I will if I may deal with them separately. First, is there a case for curtailing the powers of these professional disciplinary bodies? It might, for example, be possible to provide by legislation that no disciplinary body statutory or otherwise should have power to secure the issue of a subpoena to the police, but I think we must consider very carefully the implications of such a proposal. I must remind the House that the purpose for which Parliament has conferred special powers on these bodies is to protect the public, and any such change would need very careful consideration and strong justification. In fact it was the Labour Government in 1950 which gave these powers to the General Medical Council. Any suggestion, therefore, of the kind I have made would require full consultation not only with my colleagues but with the various bodies whose powers would be affected.

I must say that the preliminary views which I have received from one of these bodies, the General Medical Council, indicate that the powers of subpoena are vital to the thorough investigation of cer- tain cases and may be vital for the person appearing before the tribunal. In answer to the right hon. Gentleman, I think that we should deal with the important matter of principle involved and then turn our attention to the provisions of the Professions Supplementary to Medicine Bill which was recently read a Second time.

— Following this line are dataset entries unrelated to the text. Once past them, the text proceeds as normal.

(** [__strxspn] measures the longest prefix made of members of
    the set ([parity] 0) or of non-members ([parity] 1); [strspn] and
    [strcspn] are its two instances. *)
Theorem strxspn_correct m a s d ds parity :
  cstr m a s → cstr m d ds → bytes s → bytes ds → parity = 0 ∨ parity = 1 →
  __strxspn a d parity m =
  Some (Z.of_nat (span_len (λ b, xorb (in_set ds b) (parity =? 1)) s), m).
Proof.
  intros Hs Hd Hbs Hbd Hp. unfold __strxspn, with_fuel.
  destruct (strxspn_fill_spec ds [] (S (size m)) m d (replicate 256 0)) as (mm & Hmm & Hok);
    [done.. | apply marks_empty | apply cstr_length in Hd; lia |].
  rewrite (bind_ok _ _ _ _ _ Hmm).
  rewrite (strxspn_count_spec ds parity mm s); [done.. | apply cstr_length in Hs; lia].
Qed.

(** The field that ends at the first delimiter. *)
Definition field_len (ds s : list Z) : nat := span_len (λ b, negb (in_set ds b)) s.

Lemma span_len_ext P Q s : (∀ b, P b = Q b) → span_len P s = span_len Q s.
Proof. intros H. induction s as [| b s IH]; simpl; [done |]. by rewrite H, IH. Qed.

Lemma strpbrk_correct m a s d ds :
  cstr m a s → cstr m d ds → bytes s → bytes ds →
  strpbrk a d m =
  Some (if decide (field_len ds s < length s)%nat then a + Z.of_nat (field_len ds s) else NULL, m).
Proof.
  intros Hs Hd Hbs Hbd. unfold strpbrk. run (strxspn_correct m a s d ds 1).
  rewrite (span_len_ext _ (λ b, negb (in_set ds b))) by (intros; apply xorb_true_r).
  fold (field_len ds s). cbv zeta. pose proof (span_len_le (λ b, negb (in_set ds b)) s).
  fold (field_len ds s) in *. case_decide.
  - destruct (lookup_lt_is_Some_2 s (field_len ds s)) as [b Hb]; [done |].
    pose proof (cstr_mem_at _ _ _ Hs _ _ Hb). run load8_ok. destruct Hs as [_ Hnz].
    rewrite Forall_lookup in Hnz. specialize (Hnz _ _ Hb). by nz.
  - replace (field_len ds s) with (length s) by lia. pose proof (cstr_end _ _ _ Hs).
    by run load8_ok.
Qed.
End spans.

Section tokens.
Import Str.

(** Splitting at the first delimiter leaves two strings. *)
Lemma cstr_cut m p s n :
  cstr m p s → (n < length s)%nat →
  cstr (<[p + Z.of_nat n := 0]> m) p (take n s) ∧
  cstr (<[p + Z.of_nat n := 0]> m) (p + Z.of_nat n + 1) (drop (S n) s).
Proof.
  intros Hs Hn. rewrite <- (take_drop n s), cstr_app in Hs. destruct Hs as (Ht & Htn & Hd).
  rewrite length_take, Nat.min_l in Hd by lia.
  destruct (lookup_lt_is_Some_2 s n Hn) as [b Hb]. rewrite (drop_S s b n Hb) in Hd.
  apply cstr_cons in Hd as (_ & _ & Hd). split.
  - split; [| done]. apply mem_at_app. split.
    + apply mem_at_insert_ne; [done |]. rewrite length_take. lia.
    + rewrite length_take, Nat.min_l by lia. apply mem_at_cons. split; [by rewrite lookup_insert_eq | apply mem_at_nil].
  - apply (cstr_set_ne _ _ [0]); [done | simpl; lia].
Qed.

(** [strsep] returns the start of the string, replaces the first delimiter
    by NUL and moves [*stringp] past it; without a delimiter it sets
    [*stringp] to [NULL] and changes nothing. *)
Lemma strsep_found m p s d ds :
  cstr m p s → cstr m d ds → bytes s → bytes ds → 0 < p → (field_len ds s < length s)%nat →
  strsep p d m = Some ((p, p + Z.of_nat (field_len ds s) + 1), <[p + Z.of_nat (field_len ds s) := 0]> m).
Proof.
  intros Hs Hd Hbs Hbd Hp Hn. unfold strsep. nz. erewrite bind_ok by by apply strpbrk_correct.
  rewrite decide_True by done. unfold NULL. nz. cbn [negb].
  destruct (lookup_lt_is_Some_2 s _ Hn) as [b Hb].
  pose proof (cstr_mem_at _ _ _ Hs _ _ Hb). by run store8_ok.
Qed.

Lemma strsep_last m p s d ds :
  cstr m p s → cstr m d ds → bytes s → bytes ds → 0 < p → field_len ds s = length s →
  strsep p d m = Some ((p, NULL), m).
Proof.
  intros Hs Hd Hbs Hbd Hp Hn. unfold strsep. nz. erewrite bind_ok by by apply strpbrk_correct.
  rewrite decide_False by lia. done.
Qed.

Definition skip_len (ds s : list Z) : nat := span_len (in_set ds) s.

(** What [strtok_r] delivers for a text [s] at [p]: the first non-empty
    field after [skip_len] delimiters, its end marked in memory, and the
    holder at the rest of the text. *)
Definition token_result (m m' : mem) (p : Z) (ds s : list Z) (tok hold : Z) : Prop :=
  let k := skip_len ds s in
  let rest := drop k s in
  let n := field_len ds rest in
  same_outside p (Z.of_nat (length s)) m m' ∧
  (rest = [] → tok = NULL ∧ hold = NULL) ∧
  (rest ≠ [] →
    tok = p + Z.of_nat k ∧ take n rest ≠ [] ∧ cstr m' tok (take n rest) ∧
    if decide (n < length rest)%nat
    then hold = tok + Z.of_nat n + 1 ∧ cstr m' hold (drop (S n) rest) else hold = NULL).

(** A token that starts right at [p]. *)
Lemma strtok_hit m p b s d ds f :
  cstr m p (b :: s) → cstr m d ds → bytes (b :: s) → bytes ds → 0 < p → in_set ds b = false →
  ∃ tok hold m', strtok_loop (S f) p d m = Some ((tok, hold), m') ∧
                 token_result m m' p ds (b :: s) tok hold.
Proof.
  intros Hs Hd Hbs Hbd Hp Hin. pose proof (proj1 (cstr_cons _ _ _ _) Hs) as (Hb & Hnz & _).
  pose proof (span_len_le (λ b, negb (in_set ds b)) (b :: s)) as Hle. fold (field_len ds (b :: s)) in Hle.
  assert (field_len ds (b :: s) ≠ 0%nat) as Hpos by (unfold field_len; simpl; rewrite Hin; done).
  assert (take (field_len ds (b :: s)) (b :: s) ≠ []) as Hne.
  { destruct (field_len ds (b :: s)); [done |]. done. }
  cbn [strtok_loop]. unfold token_result, skip_len. cbn [span_len]. rewrite Hin. cbn [drop].
  destruct (decide (field_len ds (b :: s) < length (b :: s))%nat) as [Hlt | Hge].
  - erewrite bind_ok by by apply strsep_found. cbn beta iota. unfold NULL. nz.
    destruct (cstr_cut m p (b :: s) _ Hs Hlt) as [Ht Hr].
    eexists _, _, _. split.
    + erewrite bind_ok; [| apply load8_ok; rewrite lookup_insert_ne by lia; done]. by nz.
    + split; [intros k Hk; rewrite lookup_insert_ne; [done | lia] |]. split; [done |]. intros _.
      split; [lia |]. done.
  - erewrite bind_ok by (apply (strsep_last _ _ (b :: s) _ ds); done || lia). cbn beta iota. unfold NULL. nz.
    eexists _, _, _. split.
    + run load8_ok. by nz.
    + split; [done |]. split; [done |]. intros _.
      rewrite take_ge in * by lia. split; [lia |]. done.
Qed.

Lemma strtok_loop_spec d ds s : ∀ fuel m p,
  cstr m p s → cstr m d ds → bytes s → bytes ds → 0 < p →
  d + Z.of_nat (length ds) < p ∨ p + Z.of_nat (length s) <= d → (S (length s) < fuel)%nat →
  ∃ tok hold m', strtok_loop fuel p d m = Some ((tok, hold), m') ∧ token_result m m' p ds s tok hold.
Proof.
  induction s as [| b s IH]; intros [| f] m p Hs Hd Hbs Hbd Hp Hdis Hf; cbn [length] in *; try lia.
  - pose proof (proj1 (cstr_nil _ _) Hs). destruct f as [| f]; [lia |].
    exists 0, 0, m. split; [| split; [done |]; split; [done |]; by intros []].
    cbn [strtok_loop]. erewrite bind_ok by by apply (strsep_last _ _ [] _ ds).
    unfold NULL. nz. by run load8_ok.
  - pose proof (proj1 (cstr_cons _ _ _ _) Hs) as (Hb & Hnz & Hs').
    destruct (in_set ds b) eqn:Hin; [| by apply strtok_hit].
    apply Forall_cons in Hbs as Hbs'. destruct Hbs' as [Hb8 Hbs'].
    assert (field_len ds (b :: s) = 0%nat) as Hf0 by (unfold field_len; simpl; by rewrite Hin).
    destruct (IH f (<[p := 0]> m) (p + 1)) as (tok & hold & m' & Hr & Hout & Hnone & Hsome);
      [apply (cstr_set_ne _ p [0]); [done | simpl; lia].. | done | done | lia | lia | lia |].
    exists tok, hold, m'. split.
    + cbn [strtok_loop]. erewrite bind_ok by (apply (strsep_found _ _ (b :: s) _ ds); try done; rewrite Hf0; simpl; lia).
      rewrite Hf0. cbn beta iota. change (Z.of_nat 0) with 0. rewrite Z.add_0_r. unfold NULL. nz.
      by erewrite bind_ok by (apply load8_ok, lookup_insert_eq).
    + unfold token_result, skip_len. cbn [span_len drop length]. rewrite Hin.
      split; [| split]; [| done |].
      * intros j Hj. rewrite Hout by lia. rewrite lookup_insert_ne by lia. done.
      * intros Hne. destruct (Hsome Hne) as (-> & ?). split; [unfold skip_len; lia | done].
Qed.

(** [strtok_r] returns the first maximal run of non-delimiters,
    NUL-terminated in place, and leaves the holder at the text behind it
    ([NULL] at the end of the text); when only delimiters are left it
    returns [NULL].  No byte outside of the text changes. *)
Theorem strtok_r_correct m p s d ds holder :
  cstr m p s → cstr m d ds → bytes s → bytes ds → 0 < p →
  d + Z.of_nat (length ds) < p ∨ p + Z.of_nat (length s) <= d →
  ∃ tok hold m', strtok_r p d holder m = Some ((tok, hold), m') ∧ token_result m m' p ds s tok hold.
Proof.
  intros Hs Hd Hbs Hbd Hp Hdis. unfold strtok_r, with_fuel, NULL. nz.
  apply strtok_loop_spec; try done. apply cstr_length in Hs. lia.
Qed.

(** [strstr] returns the first occurrence of a non-empty needle
    and [NULL] for an empty one. *)
Theorem strstr_correct m h s d t :
  cstr m h s → cstr m d t →
  strstr h d m = Some (if decide (t = []) then NULL else ptr_at h (find_sub t s), m).
Proof.
  intros Hs Ht. unfold strstr. do 2 (erewrite bind_ok by by apply strlen_correct). case_decide as He.
  - subst t. unfold Mem.memmem, with_fuel. simpl. by rewrite orb_true_r.
  - apply memmem_run; auto using cstr_mem_at.
Qed.

Lemma strrchr_loop_spec s : ∀ fuel m a c found,
  cstr m a s → bytes s → (length s < fuel)%nat →
  strrchr_loop fuel a c found m =
  Some (match list_find (.= u8 c) (reverse s) with
        | Some (i, _) => a + Z.of_nat (length s - 1 - i) | None => found end, m).
Proof.
  induction s as [| b s IH]; intros [| f] m a c found Hs Hby Hf; cbn [strrchr_loop length] in *; try lia.
  - apply cstr_nil in Hs. by run loadc_ok.
  - apply cstr_cons in Hs as (Hb & Hnz & Hs). apply Forall_cons in Hby as [Hb8 Hby].
    run loadc_ok. rewrite (proj2 (Z.eqb_neq _ 0)) by (by rewrite s8_zero).
    rewrite IH by (done || lia). do 2 f_equal. rewrite reverse_cons.
    destruct (list_find (.= u8 c) (reverse s)) as [[i x] |] eqn:Hfind.
    + rewrite (list_find_app_l _ _ _ _ _ Hfind). apply list_find_Some in Hfind as (Hi & _).
      apply lookup_lt_Some in Hi. rewrite length_reverse in Hi. lia.
    + rewrite (list_find_app_r _ _ _ Hfind). simpl. destruct (Z.eqb_spec (s8 b) (s8 c)) as [He | He];
        rewrite s8_eq in He by done; [rewrite decide_True by done | by rewrite decide_False by done].
      simpl. rewrite length_reverse. lia.
Qed.
End tokens.

(** ** Witnesses on concrete strings *)

(** "ab,,c" at 16, "," at 32, a 16-byte buffer at 48 holding "xy". *)
Definition str_mem : mem :=
  mem_set (mem_set (mem_set ∅ 16 [97; 98; 44; 44; 99; 0]) 32 [44; 0]) 48
    ([120; 121] ++ replicate 14 0).

Lemma strcat_correct_witness : ∃ m', Str.strcat 48 16 str_mem = Some (48, m') ∧
  m' = mem_set str_mem 50 [97; 98; 44; 44; 99; 0] ∧
  cstr m' 48 [120; 121; 97; 98; 44; 44; 99] ∧ cstr m' 16 [97; 98; 44; 44; 99].
Proof.
  apply (strcat_correct str_mem 48 16 [120; 121] [97; 98; 44; 44; 99]); [by_eval.. |].
  right. simpl. lia.
Defined.

Lemma strncpy_correct_witness :
  Str.strncpy 48 16 3 str_mem = Some (48, mem_set str_mem 48 [97; 98; 44]).
Proof.
  apply (strncpy_correct str_mem 48 16 [97; 98; 44; 44; 99] 3); [by_eval.. |].
  right. simpl. lia.
Defined.

Lemma strlcpy_correct_witness :
  Str.strlcpy 48 16 4 str_mem = Some (5, mem_set str_mem 48 [97; 98; 44; 0]).
Proof.
  apply (strlcpy_correct str_mem 48 16 [97; 98; 44; 44; 99] 4); [by_eval.. |].
  right. simpl. lia.
Defined.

Just before I come to that, a possible approach has occurred to me as a result of my consultations. I have wondered whether the powers of professional disciplinary bodies to secure the issue of subpoenas, while not being withdrawn, might be subject to some control. It might, for example, be possible to provide that such bodies should have power to obtain a subpoena only by leave of a judge or master of the High Court. The question of a claim of Crown Privilege could be considered at that stage, and even where it was decided not to make such a claim the court would in suitable cases consider whether, on grounds which are now well known at least since the case of Marks v. Beyfus in 1890 the police could properly refuse to disclose information on grounds of public policy. The effect of this proposal would be that the court—not the disciplinary body—would decide, if no claim of Crown Privilege were made, whether the information should be disclosed. Such an arrangement, which might require legislation, would perhaps go some way to meet the anxiety felt by the House.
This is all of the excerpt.